Practical matters, rather than ideology, have determined our relations with our neighbours, including Pakistan. Changes in policy were triggered by negative reaction from our neighbours. Every possibility has been explored in different shades of our policy ranging from the tough Indira doctrine to the soft Gujral doctrine. No Government has advocated war as an option against Pakistan. The Kargil war came after the biggest peace offensive by the Vajpayee Government and, with all its tough talk, the Indian side refrained from crossing the Line of Control. A new Government may criticize Manmohan Singh’s “extra mile” policy, but it will not go beyond reciprocity, as war is no option between the two nuclear-armed neighbours.

Changes in nuances in Sri Lanka policy will depend on where the two Kazhagams will stand in the new dispensation. But even if a Prime Minister emerges from those two parties, there will only be war of words, not intervention on behalf of the Tamils. India has tried every trick in the book from equipping the LTTE to fighting it. New initiatives are hard to find when the Sri Lankan Government believes that it has solved the Tamil issue. The case is not dissimilar with the other neighbours. The more concessions we give, the more will be asked for, the more we deny, the more blackmailing will be resorted to. We shall see more of the same pressures and pulls under any Government in Delhi.

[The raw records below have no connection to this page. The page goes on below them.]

(* ===== verification/ChainState.v ===== *)
(** The transaction state of the chain: the part of [Blockchain]
    ([CryptoNoteCore/Blockchain.h] and [.cpp]) that a transaction changes when it
    is pushed or popped: the transaction map, spent key images, key outputs,
    multisignature outputs and the payment id index.

    Hash maps are finite maps; [m[k]] on a missing key creates an empty vector. *)
From stdpp Require Import gmultiset.
From S2P Require Import Prelude CryptoNote Serializer Serialization TransactionExtra Currency TreeHash BlockchainIndices.

Record TransactionIndex := { ti_block : Z; ti_transaction : Z }.
Record MultisignatureOutputUsage := {
  transactionIndex : TransactionIndex;
  usage_outputIndex : Z;
  isUsed : bool;
}.
Record TransactionEntry := { te_tx : Transaction; m_global_output_indexes : list Z }.
Record BlockEntry := {
  bl : Block;
  be_height : Z;
  block_cumulative_size : Z;
  cumulative_difficulty : Z;
  already_generated_coins : Z;
  be_transactions : list TransactionEntry;
}.

#[export] Instance TransactionIndex_eq_dec : EqDecision TransactionIndex.
Proof. solve_decision. Defined.
#[export] Instance MultisignatureOutputUsage_eq_dec : EqDecision MultisignatureOutputUsage.
Proof. solve_decision. Defined.

Notation outputs_container := (gmap Z (list (TransactionIndex * Z))).
Notation MultisignatureOutputsContainer := (gmap Z (list MultisignatureOutputUsage)).
Notation key_images_container := (gmap (list Z) Z).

The Vajpayee Cabinet had at least one member, who characterized China as “enemy number one”. Vajpayee himself took Bill Clinton into confidence about the threat from China. But the same Government sought a strategic dialogue with China. Manmohan Singh has dealt with China with restraint despite provocations on the logic that China is too big to threaten India. The dragon may well have become vegetarian to make its rise peaceful. No political party has an alternate formula for China. A new Government may give defence preparedness more stress, but it will not be more assertive with China than its predecessor.

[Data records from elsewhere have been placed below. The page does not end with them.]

(** C5.  A rejected block leaves no trace, with one exception.  On a chain that
    satisfies [chain_inv] and for a block that [block_fits] (the height is outside
    the checkpoint zone, there are fewer than 65535 transactions, each has distinct
    key images and distinct multisignature inputs, and the hashes of the block's
    transactions are new to the chain and distinct): when [pushBlock] returns
    false, the whole state is what it was, whichever check failed and however many
    transactions had been pushed; except when the block's own size, the sum of the
    sizes of its transactions, is refused by [checkCumulativeBlockSize]: then no
    block is added but its transactions, the miner transaction included, stay
    pushed, and popping them would have restored the state. *)
Theorem rejected_block_atomic (bc : Blockchain) (now : Z) (b : Block) (txs : list Transaction) (id mh : list Z)
    (bvc bvc' : block_verification_context) (bc' : Blockchain) :
  chain_inv bc -> block_fits bc b txs mh ->
  pushBlock m_currency bc now b txs id bvc = Ok (false, bvc', bc') ->
  bc' = bc \/
  exists size st block,
    block_blob_size b txs = Ok size /\ checkCumulativeBlockSize m_currency size (u32 (zlen (m_blocks bc))) = Ok false /\
    bc' = with_store bc st /\ map te_tx (be_transactions block) = baseTransaction b :: txs /\ bl block = b /\
    popTransactions cn_fast_hash st block mh = Ok (m_store bc) /\ is_Some (m_transactionMap st !! mh).
Proof. intros HI HB HE. eapply rejected_block; [apply HI|exact HB|exact HE]. Qed.

(** C2.  Adding a block and taking it away again is the identity but for the block
    size limit.  On a chain that satisfies [chain_inv], shorter than 2^32 - 1
    blocks, and for a block that [block_fits] (the height is outside the checkpoint
    zone, there are fewer than 65535 transactions, each has distinct key images and
    distinct multisignature inputs, and the hashes of the block's transactions are
    new to the chain and distinct): a successful [pushBlock] keeps [chain_inv], and
    [popBlock] then restores every container (blocks, block index, transaction
    state, deposit index, timestamp and transaction counters, upgrade votes) and
    gives back the block's transactions in order; the block size limit stays that
    of the longer chain.  (Without [block_fits] it fails: the result of
    [pushTransaction] is ignored, so that a block that repeats a hash is added and
    cannot be popped.) *)
Theorem pushBlock_popBlock (bc : Blockchain) (now : Z) (b : Block) (txs : list Transaction) (id mh : list Z)
    (bvc bvc' : block_verification_context) (bc' : Blockchain) :
  chain_inv bc -> block_fits bc b txs mh ->
  zlen (m_blocks bc) + 1 < 2 ^ 32 ->
  GeneratedTransactionsIndex.total (map bl (m_blocks bc) ++ [b]) < 2 ^ 64 ->
  get_block_hash cn_fast_hash b = Ok id ->
  pushBlock m_currency bc now b txs id bvc = Ok (true, bvc', bc') ->
  chain_inv bc' /\
  popBlock m_currency bc' id = Ok (with_limit bc (m_current_block_cumul_sz_limit bc'), txs).
Proof.
  intros HI HB Hz HT Hid HE.
  destruct (pushBlock_cases _ _ _ _ _ _ _ _ _ _ (inv_store _ HI) HB HE)
    as [[? _]|(st & block & tot & HP & Hb & Hm & Hhas & Hi & [[? _]|(_ & block2 & bc1 & bc2 & v & Hb2 & Ht2 & E1 & E2 & E3 & ->)])]; [done..|].
  by eapply commit_pop.
Qed.
End Theory.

The relations with the US will be high priority for any Government, even the present one, if it comes back to power. It will look urgently into the points of irritation, but it will find soon that the issues are intractable. The grievances that the US has against India, like the nuclear liability act, the fighter aircraft issue and liberalization of the economy to protect the US interests are not easy to deal with. But friendly gestures in Asia Pacific, such as joint exercises with the US, Japan and Australia will offer sufficient compensation for the US. A new Government will have the advantage of being able to distance itself from the Khobragade fiasco and begin relations afresh. But any Government, even with participation of the left, will work hard to improve relations with the only Super Power.

Indications of institutional changes, hinted by some political parties, betray lack of insight. Diplomats have been handling economic and trade issues for years, but merging the External Affairs Ministry with the Trade Ministry will have adverse implications for both. Long term policy planning and strategic thinking, which, according to some American scholars, are lacking in India, will be tried, but soon routine issues will once again dominate foreign relations. No one disputes assigning a greater role for military leaders in policy and doctrines, but equally important is the civilian control of defence. Regional satraps may become prominent if we get a multiparty coalition, but they will not be allowed to dabble in foreign policy beyond a point.

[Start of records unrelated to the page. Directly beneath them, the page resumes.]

(* ===== verification/TransactionApi.v ===== *)
(** Building and reading transactions: [CryptoNoteCore/TransactionUtils.cpp],
    [TransactionApiExtra.h], [TransactionPrefixImpl.cpp], [Transaction.cpp] and
    [constructTransaction] of [CryptoNoteFormatUtils.cpp].

    [ITransactionReader] is the interface through which the wallet sees a
    transaction; the two implementations of the source are its instances.  The
    functions of [crypto/] are the operations of a class; the random numbers they
    draw are an argument.  A result parameter that a failed call leaves
    uninitialised and that is used all the same is [Undefined]. *)
From S2P Require Import Prelude Varint Stream CryptoNote Serializer Serialization TransactionExtra.

(** * Inputs and outputs by index *)

Inductive InputType := InputInvalid | InputTypeKey | InputTypeMultisignature | InputGenerating.
Inductive OutputType := OutputInvalid | OutputTypeKey | OutputTypeMultisignature.

#[export] Instance InputType_eq_dec : EqDecision InputType.
Proof. solve_decision. Defined.
#[export] Instance OutputType_eq_dec : EqDecision OutputType.
Proof. solve_decision. Defined.

Fixpoint keyimages_distinct (ki : gset (list Z)) (ins : list TransactionInput) : bool :=
  match ins with
  | [] => true
  | InKey i :: ins => if decide (keyImage i ∈ ki) then false else keyimages_distinct ({[keyImage i]} ∪ ki) ins
  | _ :: ins => keyimages_distinct ki ins
  end.
Definition checkInputsKeyimagesDiff (tx : TransactionPrefix) : bool := keyimages_distinct ∅ (inputs tx).

Definition getRequiredSignaturesCount_input (i : TransactionInput) : Z :=
  match i with
  | InKey k => zlen (outputIndexes k)
  | InMultisignature m => signatureCount m
  | InBase _ => 0
  end.

Definition getTransactionInputAmount (i : TransactionInput) : Z :=
  match i with
  | InKey k => ki_amount k
  | InMultisignature m => mi_amount m
  | InBase _ => 0
  end.

Definition getTransactionInputType (i : TransactionInput) : InputType :=
  match i with
  | InKey _ => InputTypeKey
  | InMultisignature _ => InputTypeMultisignature
  | InBase _ => InputGenerating
  end.

Definition getTransactionOutputType (t : TransactionOutputTarget) : OutputType :=
  match t with OutKey _ => OutputTypeKey | OutMultisignature _ => OutputTypeMultisignature end.

Definition getInputChecked (tx : TransactionPrefix) (index : Z) : outcome TransactionInput :=
  if zlen (inputs tx) <=? index then Throw runtime_error else vget (inputs tx) index.
Definition getInputChecked_typed (tx : TransactionPrefix) (index : Z) (type : InputType) : outcome TransactionInput :=
  input ← getInputChecked tx index;
  if decide (getTransactionInputType input = type) then Ok input else Throw runtime_error.

Definition getOutputChecked (tx : TransactionPrefix) (index : Z) : outcome TransactionOutput :=
  if zlen (outputs tx) <=? index then Throw runtime_error else vget (outputs tx) index.
Definition getOutputChecked_typed (tx : TransactionPrefix) (index : Z) (type : OutputType) : outcome TransactionOutput :=
  output ← getOutputChecked tx index;
  if decide (getTransactionOutputType (target output) = type) then Ok output else Throw runtime_error.

(** [boost::get<T>] on the variants. *)
Definition get_KeyInput (i : TransactionInput) : outcome KeyInput :=
  match i with InKey k => Ok k | _ => Throw bad_get end.
Definition get_MultisignatureInput (i : TransactionInput) : outcome MultisignatureInput :=
  match i with InMultisignature m => Ok m | _ => Throw bad_get end.
Definition get_KeyOutput (t : TransactionOutputTarget) : outcome KeyOutput :=
  match t with OutKey k => Ok k | _ => Throw bad_get end.
Definition get_MultisignatureOutput (t : TransactionOutputTarget) : outcome MultisignatureOutput :=
  match t with OutMultisignature m => Ok m | _ => Throw bad_get end.

(** The getters both implementations write out on the transaction they hold. *)
Definition prefix_KeyInput (tx : TransactionPrefix) (index : Z) : outcome KeyInput :=
  i ← getInputChecked_typed tx index InputTypeKey; get_KeyInput i.
Definition prefix_MultisignatureInput (tx : TransactionPrefix) (index : Z) : outcome MultisignatureInput :=
  i ← getInputChecked_typed tx index InputTypeMultisignature; get_MultisignatureInput i.
Definition prefix_KeyOutput (tx : TransactionPrefix) (index : Z) : outcome (KeyOutput * Z) :=
  o ← getOutputChecked_typed tx index OutputTypeKey; k ← get_KeyOutput (target o); Ok (k, out_amount o).
Definition prefix_MultisignatureOutput (tx : TransactionPrefix) (index : Z) : outcome (MultisignatureOutput * Z) :=
  o ← getOutputChecked_typed tx index OutputTypeMultisignature; m ← get_MultisignatureOutput (target o); Ok (m, out_amount o).
Definition prefix_InputTotalAmount (tx : TransactionPrefix) : Z :=
  fold_left (fun val i => u64 (val + getTransactionInputAmount i)) (inputs tx) 0.
Definition prefix_OutputTotalAmount (tx : TransactionPrefix) : Z :=
  fold_left (fun val o => u64 (val + out_amount o)) (outputs tx) 0.
Definition prefix_validateInputs (tx : TransactionPrefix) : bool :=
  check_inputs_types_supported tx && check_inputs_overflow tx && checkInputsKeyimagesDiff tx && checkMultisignatureInputsDiff tx.

(** * Keys *)

Record AccountKeys := { address : AccountPublicAddress; spendSecretKey : list Z; viewSecretKey : list Z }.
Record KeyPair := { kp_publicKey : list Z; kp_secretKey : list Z }.

Class KeyCrypto := {
  generate_key_derivation : list Z -> list Z -> option (list Z);
  derive_public_key : list Z -> Z -> list Z -> option (list Z);
  derive_secret_key : list Z -> Z -> list Z -> list Z;
  generate_key_image : list Z -> list Z -> list Z;
  secret_key_to_public_key : list Z -> option (list Z);
  generate_signature : list Z -> list Z -> list Z -> list Z -> list Z;
  generate_ring_signature : list Z -> list Z -> list Z -> list (list Z) -> list Z -> Z -> list (list Z);
  chacha8 : list Z -> list Z -> list Z -> list Z;
  fast_hash : list Z -> list Z;
  is_valid_key : list Z -> bool;
}.

(** A result parameter used although the call may have failed. *)
Definition out_param {A} (r : option A) : outcome A :=
  match r with Some a => Ok a | None => Undefined end.

Section Keys.
Context {B : BuildConfig} {C : KeyCrypto}.

Definition derivePublicKey (to : AccountPublicAddress) (txKey : list Z) (outputIndex : Z) : outcome (list Z) :=
  derivation ← out_param (generate_key_derivation (viewPublicKey to) txKey);
  out_param (derive_public_key derivation outputIndex (spendPublicKey to)).

(** The ephemeral keys and the key image; [None] when it returns false. *)
Definition generate_key_image_helper (ack : AccountKeys) (tx_public_key : list Z) (real_output_index : Z)
  : outcome (option (KeyPair * list Z)) :=
  let recv_derivation := generate_key_derivation tx_public_key (viewSecretKey ack) in
  _ ← massert (bool_decide (is_Some recv_derivation));
  match recv_derivation with
  | None => Ok None
  | Some recv_derivation =>
      let pk := derive_public_key recv_derivation real_output_index (spendPublicKey (address ack)) in
      _ ← massert (bool_decide (is_Some pk));
      match pk with
      | None => Ok None
      | Some pk =>
          let sk := derive_secret_key recv_derivation real_output_index (spendSecretKey ack) in
          Ok (Some ({| kp_publicKey := pk; kp_secretKey := sk |}, generate_key_image pk sk))
      end
  end.

Definition isOutToKey (spendPublicKey outKey derivation : list Z) (keyIndex : Z) : outcome bool :=
  pk ← out_param (derive_public_key derivation keyIndex spendPublicKey);
  Ok (bool_decide (pk = outKey)).

(** [is_out_to_acc(acc, out_key, derivation, keyIndex)]. *)
Definition is_out_to_acc (acc : AccountPublicAddress) (out_key : KeyOutput) (derivation : list Z) (keyIndex : Z) : outcome bool :=
  pk ← out_param (derive_public_key derivation keyIndex (spendPublicKey acc));
  Ok (bool_decide (pk = ko_key out_key)).

(** The keys of a multisignature output are tried with the index of the output;
    [out] gets the index once for each that matches. *)
Fixpoint multisignature_keys_to_account (spend derivation : list Z) (outputIndex : Z) (keys : list (list Z)) (out : list Z)
  : outcome (list Z) :=
  match keys with
  | [] => Ok out
  | key :: keys =>
      mine ← isOutToKey spend key derivation outputIndex;
      multisignature_keys_to_account spend derivation outputIndex keys (if mine : bool then out ++ [outputIndex] else out)
  end.

Fixpoint outputs_to_account (addr : AccountPublicAddress) (derivation : list Z) (keyIndex outputIndex : Z)
    (outs : list TransactionOutput) (out : list Z) (amount : Z) : outcome (list Z * Z) :=
  match outs with
  | [] => Ok (out, amount)
  | o :: outs =>
      match target o with
      | OutKey k =>
          mine ← is_out_to_acc addr k derivation keyIndex;
          let '(out, amount) := if mine : bool then (out ++ [outputIndex], u64 (amount + out_amount o)) else (out, amount) in
          outputs_to_account addr derivation (u64 (keyIndex + 1)) (u32 (outputIndex + 1)) outs out amount
      | OutMultisignature m =>
          out ← multisignature_keys_to_account (spendPublicKey addr) derivation outputIndex (mo_keys m) out;
          outputs_to_account addr derivation (u64 (keyIndex + zlen (mo_keys m))) (u32 (outputIndex + 1)) outs out amount
      end
  end.

(** [out] is appended to; [amount] is set. *)
Definition findOutputsToAccount (tx : TransactionPrefix) (addr : AccountPublicAddress) (viewSecretKey : list Z)
    (out : list Z) : outcome (list Z * Z) :=
  txPubKey ← getTransactionPublicKeyFromExtra (extra tx);
  derivation ← out_param (generate_key_derivation txPubKey viewSecretKey);
  outputs_to_account addr derivation 0 0 (outputs tx) out 0.
End Keys.

(** * The extra fields of a transaction: class [TransactionExtra] *)

Module Extra.
Section Extra.
Context {B : BuildConfig}.

Definition same_alternative (f g : TransactionExtraField) : bool :=
  match f, g with
  | ExtraPadding _, ExtraPadding _ | ExtraPublicKey _, ExtraPublicKey _ | ExtraNonce _, ExtraNonce _
  | ExtraMergeMiningTag _, ExtraMergeMiningTag _ | ExtraMessage _, ExtraMessage _ | ExtraTTL _, ExtraTTL _ => true
  | _, _ => false
  end.

(** The fields parsed before an error stay. *)
Definition parse (extra : list Z) : outcome (bool * list TransactionExtraField) := parseTransactionExtra extra.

Change will be part of the agenda of any Government that comes to power in India later this month. A dream foreign policy that enhances India’s power and prestige will be part of it. But, as Barrack Obama found out in the US, the power to change is not limitless, especially in foreign policy. Moreover, the wish lists that they will have to deal with domestically will be enormous and pressing. After the initial declarations of innovative policies potential policy makers will be hatching now, the new Government will reconcile themselves to the realities. It is likely to focus on the primary purpose of foreign policy, which is to ensure peaceful domestic development. The devil in the detail may change colours, but the framework will be hard to change.